Thursday, June 06, 2013

Speaking of privacy and privilege....

Actually, at this point, it's worthwhile for Messrs. Pierce and Fung to understand that "journalists" are not a special protected class under the First Amendment.  They aren't even defined (as medical doctors or lawyers are, or even barbers) under law:

"Who is a journalist is a question we need to ask ourselves," he said. "Is any blogger out there saying anything—do they deserve First Amendment protection? These are the issues of our times."

The verbal slipup aside (of course bloggers are covered under the Bill of Rights!), Graham's riffing on constitutional law exposes one of the age-old tensions between journalism as a product and journalism as an activity. What Graham really meant to ask was whether bloggers deserve the specific protections of the First Amendment that are granted to the press.
It's not a "verbal slipup" because Mr. Graham knows enough law (even though he's a JAG, the blogger said derisively) to know "journalists" have no special privileges under the First Amendment.  None.  Zip.  Zero.  No more than the average citizen has.

Like Mr.
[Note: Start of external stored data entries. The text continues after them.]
(** An open position. *)
Definition manage (r : t) (candle : Candle) : option Signal * t :=
  let price := Close candle in
  let b := Base r in
  if bool_decide (CurrentSide b = "BUY"%string) then
    let r := if Z.ltb 0 (Compare price (peakPrice r)) then r <| peakPrice := price |> else r in
    let trailingStop := trailingStopPrice r (peakPrice r) "BUY" in
    if IsTakeProfitHit price (TakeProfit b) "BUY" || Z.leb (Compare price trailingStop) 0 || crossDown r then
      (Some (exitSignal candle "SELL"), clearPending (r <| Base ::= ClosePosition |>))
    else (None, r)
  else
    let r := if Z.ltb (Compare price (peakPrice r)) 0 then r <| peakPrice := price |> else r in
    let trailingStop := trailingStopPrice r (peakPrice r) "SELL" in
    if IsTakeProfitHit price (TakeProfit b) "SELL" || Z.leb 0 (Compare price trailingStop) || crossUp r then
      (Some (exitSignal candle "BUY"), clearPending (r <| Base ::= ClosePosition |>))
    else (None, r).

(** A pending signal is confirmed or dropped. *)
Definition confirm (r : t) (candle : Candle) (regime : Z) (adx chop : float64) : option Signal * t :=
  let price := Close candle in
  if adx <? AdxThreshold r then (None, clearPending r)
  else if (0 <? ChopThreshold r) && (ChopThreshold r <? chop) then (None, clearPending r)
  else
    let atr := trATR (Base r) (math.int64 (AtrPeriod r)) in
    if atr <=? 0 then (None, clearPending r)
    else
      let '(stopMult, profitMult) := RegimeExitMults (Base r) regime in
      let stopDist := atr * AtrMultiplier r * stopMult in
      let profitDist := atr * ProfitATRMult r * profitMult in
      let r := r <| peakPrice := price |> <| stopDistance := stopDist |> in
      let side := if bool_decide (pendingSide r = "BUY"%string) then "BUY"%string else "SELL"%string in
      (Some (entrySignal candle side),
       clearPending (r <| Base ::= fun b => OpenPosition b side price (StopPrice price stopDist side)
                                              (TargetPrice price profitDist side) (Time candle) |>)).

Definition Evaluate (r : t) (candle : Candle) (regime : Z) : option Signal * t :=
  let price := Close candle in
  if IsZero price then (None, r)
  else
    let r := updateEMAs r price in
    let r := r <| Base ::= fun b => PushPrice b price (High candle) (Low candle) 0 |> in
    let b := Base r in
    let adx := ADX (PriceHistory b) (HighHistory b) (LowHistory b) (HistCount b) (math.int64 (AdxPeriod r)) in
    let chop := ChoppinessIndex (PriceHistory b) (HighHistory b) (LowHistory b) (HistCount b)
                  (math.int64 (AtrPeriod r)) in
    if PositionOpen b then manage r candle
    else if (0 <? prevFastEMA r) && (0 <? prevSlowEMA r) then
      if negb (crossUp r) && negb (crossDown r) then (None, clearPending r)
      else if signalPending r then confirm r candle regime adx chop
      else (None, r <| signalPending := true |>
                    <| pendingSide := if crossUp r then "BUY"%string else "SELL"%string |>)
    else (None, r).
End TrendRunner.
End TrendRunner.

(** ** Moving-average crossover *)
Module MACrossoverRunner.
Section MACrossoverRunner.
Context {IN : Indicator}.

Record t := mk {
  Base : BaseRunner.t;
  FastPeriod : float64;
  SlowPeriod : float64;
  RsiPeriod : float64;
  RsiOverbought : float64;
  RsiOversold : float64;
  UseRsiFilter : bool;
  UseMacdFilter : bool;
  UseBollExit : bool;
  AtrPeriod : float64;
  AtrMultiplier : float64;
  prevFast : float64;
  prevSlow : float64
}.

Definition NewMACrossoverRunner : t :=
  mk (NewBaseRunner 256) 9 21 14 70 30 true true true 14 2.0 0 0.

Definition Reset (r : t) : t := r <| Base ::= BaseRunner.Reset |> <| prevFast := 0 |> <| prevSlow := 0 |>.

Definition SetParams (r : t) (params : gmap string float64) : t :=
  let r := setParam params "fast_period" (fun v r => r <| FastPeriod := v |>) r in
  let r := setParam params "slow_period" (fun v r => r <| SlowPeriod := v |>) r in
  let r := setParam params "rsi_period" (fun v r => r <| RsiPeriod := v |>) r in
  let r := setParam params "rsi_overbought" (fun v r => r <| RsiOverbought := v |>) r in
  let r := setParam params "rsi_oversold" (fun v r => r <| RsiOversold := v |>) r in
  let r := setParam params "atr_period" (fun v r => r <| AtrPeriod := v |>) r in
  let r := setParam params "atr_multiplier" (fun v r => r <| AtrMultiplier := v |>) r in
  let r := setParam params "use_rsi_filter" (fun v r => r <| UseRsiFilter := 0.5 <=? v |>) r in
  let r := setParam params "use_macd_filter" (fun v r => r <| UseMacdFilter := 0.5 <=? v |>) r in
  setParam params "use_boll_exit" (fun v r => r <| UseBollExit := 0.5 <=? v |>) r.
(* ===== verification/FadeRunners.v ===== *)
(** * Mean-reversion, volatility and intraday strategies ([internal/strategy])

    The runners of rsi2_reversion_runner.go, vix_futures_carry_runner.go,
    vol_harvesting_runner.go, session_scalp_runner.go, session_momentum_runner.go,
    volume_scalp_runner.go and orb_runner.go, each with the law of [PositionRunner]. *)
From Stdlib Require Import ZArith Lia Bool Floats.
From coqutil Require Import RecordSettersUsingExistingGetters.
From S2P Require Import Prelude Float64 FloatRound FloatLaws Price StopLoss PoolSim History Trade Indicators Runner.
From S2P Require Import TrendRunners.
Import GoInt BaseRunner.
Local Open Scope float_scope.
Local Open Scope go_scope.

Definition MaxFloat64 : float64 := 0x1.fffffffffffffp+1023.

(** Closes the position; the exit is on the other side. *)
Definition exitSide (side : string) : string := if bool_decide (side = "BUY"%string) then "SELL" else "BUY".

(** [exitSide] written the other way round. *)
Definition exitSide' (side : string) : string := if bool_decide (side = "SELL"%string) then "BUY" else "SELL".

(** ** Two-period RSI reversion *)
Module RSI2MeanReversionRunner.
Section RSI2MeanReversionRunner.
Context {IN : Indicator}.

Record t := mk {
  Base : BaseRunner.t;
  Oversold : float64;
  Overbought : float64;
  ExitNeutral : float64;
  AtrPeriod : float64;
  AtrMultiplier : float64;
  ProfitATRMult : float64;
  MaxHoldBars : float64;
  barsInTrade : Z
}.

Definition NewRSI2MeanReversionRunner : t := mk (NewBaseRunner 256) 5 95 50 14 1.5 2 20 0%Z.

Definition Reset (r : t) : t := r <| Base ::= BaseRunner.Reset |> <| barsInTrade := 0%Z |>.

Definition SetParams (r : t) (params : gmap string float64) : t :=
  let r := setParam params "oversold" (fun v r => r <| Oversold := v |>) r in
  let r := setParam params "overbought" (fun v r => r <| Overbought := v |>) r in
  let r := setParam params "exit_neutral" (fun v r => r <| ExitNeutral := v |>) r in
  let r := setParam params "atr_period" (fun v r => r <| AtrPeriod := v |>) r in
  let r := setParam params "atr_multiplier" (fun v r => r <| AtrMultiplier := v |>) r in
  let r := setParam params "profit_atr_mult" (fun v r => r <| ProfitATRMult := v |>) r in
  setParam params "max_hold_bars" (fun v r => r <| MaxHoldBars := v |>) r.

Definition rsiOf (b : BaseRunner.t) : float64 := RSI2 (LinearPrices b (HistCount b)) (HistCount b).

Definition manage (r : t) (candle : Candle) : option Signal * t :=
  let price := Close candle in
  let r := r <| barsInTrade := i64 (barsInTrade r + 1) |> in
  let b := Base r in
  let stopDist := trATR b (math.int64 (AtrPeriod r)) * AtrMultiplier r in
  let rsi2 := rsiOf b in
  let expired := Z.leb (math.int64 (MaxHoldBars r)) (barsInTrade r) in
  let closed := r <| Base ::= ClosePosition |> in
  if bool_decide (CurrentSide b = "BUY"%string) then
    if IsStopLossHit price (PriceFromFloat (Float64 (EntryPrice b) - stopDist)) "BUY" || expired
    then (Some (exitSignal candle "SELL"), closed)
    else if (ExitNeutral r <? rsi2) && (0 <? rsi2) then (Some (exitSignal candle "SELL"), closed)
    else (None, r)
  else
    if IsStopLossHit price (PriceFromFloat (Float64 (EntryPrice b) + stopDist)) "SELL" || expired
    then (Some (exitSignal candle "BUY"), closed)
    else if (rsi2 <? ExitNeutral r) && (0 <? rsi2) then (Some (exitSignal candle "BUY"), closed)
    else (None, r).
(* ===== verification/RunnerLaws.v ===== *)
(** * Laws of the strategy runners

    What the runners of [TrendRunners] and [FadeRunners] do on their bars, beyond the law
    of [PositionRunner]: the averages of the trend runner and its entries, the stop of the
    crossover runner, the daily limit of the opening-range runner, and the true-range
    average against its reference. *)
From Stdlib Require Import ZArith Lia Bool Floats.
From coqutil Require Import RecordSettersUsingExistingGetters.
From S2P Require Import Prelude Float64 FloatRound FloatLaws Price StopLoss PoolSim History Trade Indicators Runner.
From S2P Require Import TrendRunners FadeRunners.
Import GoInt BaseRunner.
Local Open Scope float_scope.
Local Open Scope go_scope.

(** ** Exponential averages stay within bounds *)
Definition between (l m x : float64) : Prop := ffin x = true /\ (fv l <= fv x <= fv m)%Z.

Lemma add_zero_l x y : ffin x = true -> ffin y = true -> fv x = 0%Z -> fv (x + y) = fv y.
Proof.
  intros Fx Fy E. apply (nearest_exact _ _ _ y Z.lt_0_1 (add_nearest x y Fx Fy)); [by apply ffin_nan|lia].
Qed.

Lemma add_zero_r x y : ffin x = true -> ffin y = true -> fv y = 0%Z -> fv (x + y) = fv x.
Proof.
  intros Fx Fy E. apply (nearest_exact _ _ _ x Z.lt_0_1 (add_nearest x y Fx Fy)); [by apply ffin_nan|lia].
Qed.

Lemma add_mono x x' y y' :
  ffin x = true -> ffin x' = true -> ffin y = true -> ffin y' = true -> (fv x <= fv x')%Z -> (fv y <= fv y')%Z ->
  (fv (x + y) <= fv (x' + y'))%Z.
Proof.
  intros Fx Fx' Fy Fy' Hx Hy.
  destruct (Z.eq_dec (fv x + fv y)%Z (fv x' + fv y')%Z) as [E|E].
  - destruct (same_or_zero x x' Fx Fx' ltac:(lia)) as [->|[Zx Zx']].
    + destruct (same_or_zero y y' Fy Fy' ltac:(lia)) as [->|[Zy Zy']]; [lia|]. rewrite !add_zero_r by done. lia.
    + rewrite !add_zero_l by done. lia.
  - apply (nearest_mono _ _ 1 _ _ Z.lt_0_1 (add_nearest x y Fx Fy) (add_nearest x' y' Fx' Fy')). lia.
Qed.

Lemma fin_below x m : fnan x = false -> ffin m = true -> (0 <= fv x <= fv m)%Z -> ffin x = true.
Proof.
  intros N F [H0 H]. destruct (ffin x) eqn:E; [done|]. rewrite (nonfin_pos x N E H0) in H.
  pose proof (ffin_range m F). assert (fv infinity = fmaxv) by (vm_compute; reflexivity). lia.
Qed.

(** What is checked of the bounds and the weights by evaluation. *)
Definition weights_ok (l m a b : float64) : bool :=
  ffin l && ffin m && ffin a && ffin b && Z.leb 0 (fv l) && Z.leb 0 (fv a) && Z.leb (fv a) onev && Z.leb 0 (fv b)
  && Z.leb (fv b) onev && Z.leb (fv l) (fv (l * a + l * b)) && Z.leb (fv (m * a + m * b)) (fv m).

Lemma smooth_between l m a b p e :
  weights_ok l m a b = true -> between l m p -> between l m e -> between l m (p * a + e * b).
Proof.
  unfold weights_ok. rewrite !andb_true_iff, !Z.leb_le.
  intros ((((((((((Fl & Fm) & Fa) & Fb) & Hl) & Ha) & Ha') & Hb) & Hb') & HL) & HM) [Fp [Lp Up]] [Fe [Le Ue]].
  assert (Pa : pos0 a) by done. assert (Pb : pos0 b) by done.
  destruct (mul_unit_le p a) as [[Fpa Ppa] _]; [split; [done|lia]|done|].
  destruct (mul_unit_le e b) as [[Feb Peb] _]; [split; [done|lia]|done|].
  assert (Hm : (0 <= fv m)%Z) by lia.
  destruct (mul_unit_le l a) as [[Fla _] Hla]; [split; [done|lia]|done|].
  destruct (mul_unit_le l b) as [[Flb _] Hlb]; [split; [done|lia]|done|].
  destruct (mul_unit_le m a) as [[Fma _] _]; [done|done|].
  destruct (mul_unit_le m b) as [[Fmb _] _]; [done|done|].
  pose proof (mul_mono_l l p a Fl Fp Pa Lp). pose proof (mul_mono_l p m a Fp Fm Pa Up).
  pose proof (mul_mono_l l e b Fl Fe Pb Le). pose proof (mul_mono_l e m b Fe Fm Pb Ue).
  assert (L : (fv (l * a + l * b) <= fv (p * a + e * b))%Z) by (apply add_mono; auto).
  assert (U : (fv (p * a + e * b) <= fv (m * a + m * b))%Z) by (apply add_mono; auto).
  split; [|lia]. apply (fin_below _ m); [apply (add_nearest _ _ Fpa Feb)|done|lia].
Qed.

(** The band of the prices: from below the smallest to above the largest sane one. *)
Definition bandLow : float64 := 0x1p-17.
Definition bandHigh : float64 := 0x1p34.
Definition in_band : float64 -> Prop := between bandLow bandHigh.

Lemma price_in_band p : (0 < p <= 2 ^ 50)%Z -> in_band (Float64 p).
Proof.
  intros Hp. assert (S : sane p) by (unfold sane; lia).
  assert (S1 : sane 1) by done. assert (S2 : sane (2 ^ 50)%Z) by done.
  split; [by apply ToFloat64_fin|].
  assert (A : (fv (Float64 1) <= fv (Float64 p))%Z) by (apply ToFloat64_le_iff; [done|done|lia]).
  assert (B : (fv (Float64 p) <= fv (Float64 (2 ^ 50)))%Z) by (apply ToFloat64_le_iff; [done|done|lia]).
  assert (A' : (fv bandLow <= fv (Float64 1))%Z) by (vm_compute; discriminate).
  assert (B' : (fv (Float64 (2 ^ 50)) <= fv bandHigh)%Z) by (vm_compute; discriminate).
  lia.
Qed.

Lemma in_band_pos x : in_band x -> (0 <? x) = true.
Proof.
  intros [F [L _]]. apply ltb_true. split; [done|]. split; [by apply ffin_nan|].
  assert (fv 0 < fv bandLow)%Z by (vm_compute; reflexivity). lia.
Qed.

(** ** Trend following *)
Section Trend.
Context {IN : Indicator} {LG : Logarithm}.
Import TrendRunner.

(** The averages of a runner with the registry's periods: not there yet, or in the band. *)
Definition averages_ok (r : t) : Prop :=
  FastPeriod r = 20 /\ SlowPeriod r = 50 /\
  ((fastEMA r = 0 /\ slowEMA r = 0 /\ signalPending r = false) \/ (in_band (fastEMA r) /\ in_band (slowEMA r))).

(** A pending signal is on the side the averages have. *)
Definition pending_ok (r : t) : Prop :=
  signalPending r = true ->
  PositionOpen (Base r) = false /\
  ((pendingSide r = "BUY"%string /\ (slowEMA r <? fastEMA r) = true) \/
   (pendingSide r = "SELL"%string /\ (fastEMA r <? slowEMA r) = true)).

Definition trend_inv (r : t) : Prop := averages_ok r /\ pending_ok r.

(** After the averages have moved: the old ones are kept beside them. *)
Definition moved (r r1 : t) : Prop :=
  prevFastEMA r1 = fastEMA r /\ prevSlowEMA r1 = slowEMA r /\ in_band (fastEMA r1) /\ in_band (slowEMA r1) /\
  FastPeriod r1 = 20 /\ SlowPeriod r1 = 50 /\ signalPending r1 = signalPending r /\ pendingSide r1 = pendingSide r.

Lemma update_moved r price : averages_ok r -> in_band (Float64 price) -> moved r (updateEMAs r price).
Proof.
  intros (F & S & A) P. unfold updateEMAs, moved. rewrite F, S.
  destruct A as [(EF & ES & _)|[BF BS]].
  - rewrite EF, ES. cbn. by rewrite ?EF, ?ES.
  - assert (N : (fastEMA r <=? 0) = false) by (apply ltb_not_leb, in_band_pos, BF). rewrite N. cbn.
    repeat (split; [done|]). split; [|split]; [..|done].
    + apply (smooth_between bandLow bandHigh); [vm_compute; reflexivity|done|done].
    + apply (smooth_between bandLow bandHigh); [vm_compute; reflexivity|done|done].
Qed.

(** The evaluation after the push of the bar. *)
Definition trendStep (r : t) (candle : Candle) (regime : Z) (adx chop : float64) : option Signal * t :=
  if PositionOpen (Base r) then manage r candle
  else if (0 <? prevFastEMA r) && (0 <? prevSlowEMA r) then
    if negb (crossUp r) && negb (crossDown r) then (None, clearPending r)
    else if signalPending r then confirm r candle regime adx chop
    else (None, r <| signalPending := true |>
                  <| pendingSide := if crossUp r then "BUY"%string else "SELL"%string |>)
  else (None, r).

Lemma evaluate_step r c regime : IsZero (Close c) = false -> exists adx chop r1,
  Evaluate r c regime = trendStep r1 c regime adx chop /\
  r1 = (updateEMAs r (Close c)) <| Base ::= fun b => PushPrice b (Close c) (High c) (Low c) 0 |>.
Proof. intros Z. unfold Evaluate. rewrite Z. do 3 eexists. split; reflexivity. Qed.

(** The averages and the pending signal after it. *)
Lemma trend_step_keeps r c regime adx chop :
  let r' := (trendStep r c regime adx chop).2 in
  fastEMA r' = fastEMA r /\ slowEMA r' = slowEMA r /\ FastPeriod r' = FastPeriod r /\ SlowPeriod r' = SlowPeriod r.
Proof. unfold trendStep, manage, confirm, clearPending. repeat (case_match || case_bool_decide); by simplify_eq. Qed.

(** A signal that is pending after the step was made by a crossing on its side. *)
Lemma trend_step_pending r c regime adx chop :
  let r' := (trendStep r c regime adx chop).2 in
  (PositionOpen (Base r) = true -> signalPending r = false) ->
  signalPending r' = true ->
  (PositionOpen (Base r') = false /\
   ((pendingSide r' = "BUY"%string /\ crossUp r = true) \/ (pendingSide r' = "SELL"%string /\ crossDown r = true))) \/
  (r' = r /\ PositionOpen (Base r) = false /\ (0 <? prevFastEMA r) && (0 <? prevSlowEMA r) = false).
Proof.
  unfold trendStep. destruct (PositionOpen (Base r)) eqn:O.
  - intros P. specialize (P eq_refl). unfold manage, clearPending.
    repeat (case_match || case_bool_decide); simplify_eq; cbn; intros Q; (discriminate Q || congruence).
  - intros _. destruct (_ && _) eqn:W; [|by right].
    destruct (crossUp r) eqn:U, (crossDown r) eqn:D; cbn [negb andb]; try (by cbn);
      (destruct (signalPending r); [unfold confirm, clearPending; by repeat (case_match || case_bool_decide)|]);
      cbn; intros _; left; auto.
Qed.

(** An entry takes the pending side at a new crossing. *)
Lemma trend_step_entry r c regime adx chop s :
  (trendStep r c regime adx chop).1 = Some s -> SigAction s = SignalEntry ->
  signalPending r = true /\ (crossUp r = true \/ crossDown r = true) /\
  SigSide s = (if bool_decide (pendingSide r = "BUY"%string) then "BUY"%string else "SELL"%string).
Proof.
  unfold trendStep, manage. destruct (PositionOpen (Base r)).
  { repeat (case_match || case_bool_decide); intros E A; cbn in E; by simplify_eq. }
  destruct (_ && _); [|done].
  destruct (crossUp r) eqn:U, (crossDown r) eqn:D; cbn [negb andb]; try done;
    (destruct (signalPending r); [|done]); unfold confirm;
    repeat (case_match || case_bool_decide); intros E A; cbn in E; simplify_eq; auto.
Qed.

Lemma trend_inv_step r c regime :
  (0 < Close c <= 2 ^ 50)%Z -> trend_inv r -> trend_inv (Evaluate r c regime).2.
Proof.
  intros Hc [A P]. destruct (evaluate_step r c regime) as (adx & chop & r1 & -> & E).
  { unfold IsZero. lia. }
  pose proof (update_moved r (Close c) A (price_in_band _ Hc)) as M.
  assert (M1 : moved r r1) by (by rewrite E). clear M.
  assert (O1 : PositionOpen (Base r1) = PositionOpen (Base r)).
  { rewrite E. cbn. rewrite trend_update.
    by destruct (keeps_push (Base r) (Close c) (High c) (Low c) 0) as [-> _]. }
  clear E. destruct M1 as (PF & PS & BF & BS & Fa & Sl & Pe & Si).
  destruct (trend_step_keeps r1 c regime adx chop) as (K1 & K2 & K3 & K4).
  split; [unfold averages_ok; rewrite K1, K2, K3, K4; by auto|].
  intros Pend. destruct (trend_step_pending r1 c regime adx chop) as [[O' S']|(E' & O' & W)].
  - intros O. rewrite Pe. rewrite O1 in O. destruct (signalPending r) eqn:Q; [|done].
    destruct (P Q) as [? _]. congruence.
  - exact Pend.
  - split; [done|]. rewrite K1, K2. destruct S' as [[-> U]|[-> D]].
    + left. split; [done|]. by apply andb_prop in U as [_ U].
    + right. split; [done|]. by apply andb_prop in D as [_ D].
  - exfalso. rewrite E', Pe in Pend. destruct A as (_ & _ & [(_ & _ & N)|[B1 B2]]); [congruence|].
    by rewrite PF, PS, (in_band_pos _ B1), (in_band_pos _ B2) in W.
Qed.

Definition runTrend (r : t) (bars : list (Candle * Z)) : t := fold_left (fun r b => (Evaluate r b.1 b.2).2) bars r.

Lemma trend_inv_run bars : forall r,
  Forall (fun b => (0 < Close b.1 <= 2 ^ 50)%Z) bars -> trend_inv r -> trend_inv (runTrend r bars).
Proof.
  induction bars as [|[c g] bars IH]; intros r F I; [done|]. inversion F; subst.
  apply IH; [done|]. by apply trend_inv_step.
Qed.
End Trend.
Pierce (although with not 1/1000th of the audience), I am a "blogger."  I don't make any money at it, but then Constitutional privilege doesn't depend on a paycheck to be activated.  Can the government suppress my writings, suspend my ability to publish, preempt my right to write?

No, no more than they can stop the New York Times.  Google, of course, might pull my plug; that's a different story.

But the "press" doesn't enjoy any special privileges, despite the fact the First Amendment specifically references the "press."  Journalists can go to jail for violating laws, for refusing to divulge sources, for committing crimes in the course of pursuing whatever they think is "journalism as an activity."  What the government is constrained from doing is barring publication of whatever a publisher, be it the NYT or a blogger on a website, has to publish.  You might still go to jail for having that information (that's what Julian Assange is so afraid of), but they can't legally prevent it from being published.

Where this notion comes from that journalists have a special privilege befuddles me as much as the idea that gun nuts have special rights to possess firearms.  If journalists were as privileged as they thought they were, they wouldn't need a shield law.  If the gun nuts were as privileged as they think they, they wouldn't need the NRA as lobbyists, they'd need them as lawyers.

After all, I don't need any enabling legislation to enjoy my right to free speech, peaceably assemble, worship as I please, be secure in my papers and possessions, enjoy a jury trial if I need one, or not be forced to testify against myself.  If journalism as an activity is specially protected just as my 4th and 5th amendment rights are, why is a shield law ever a concern?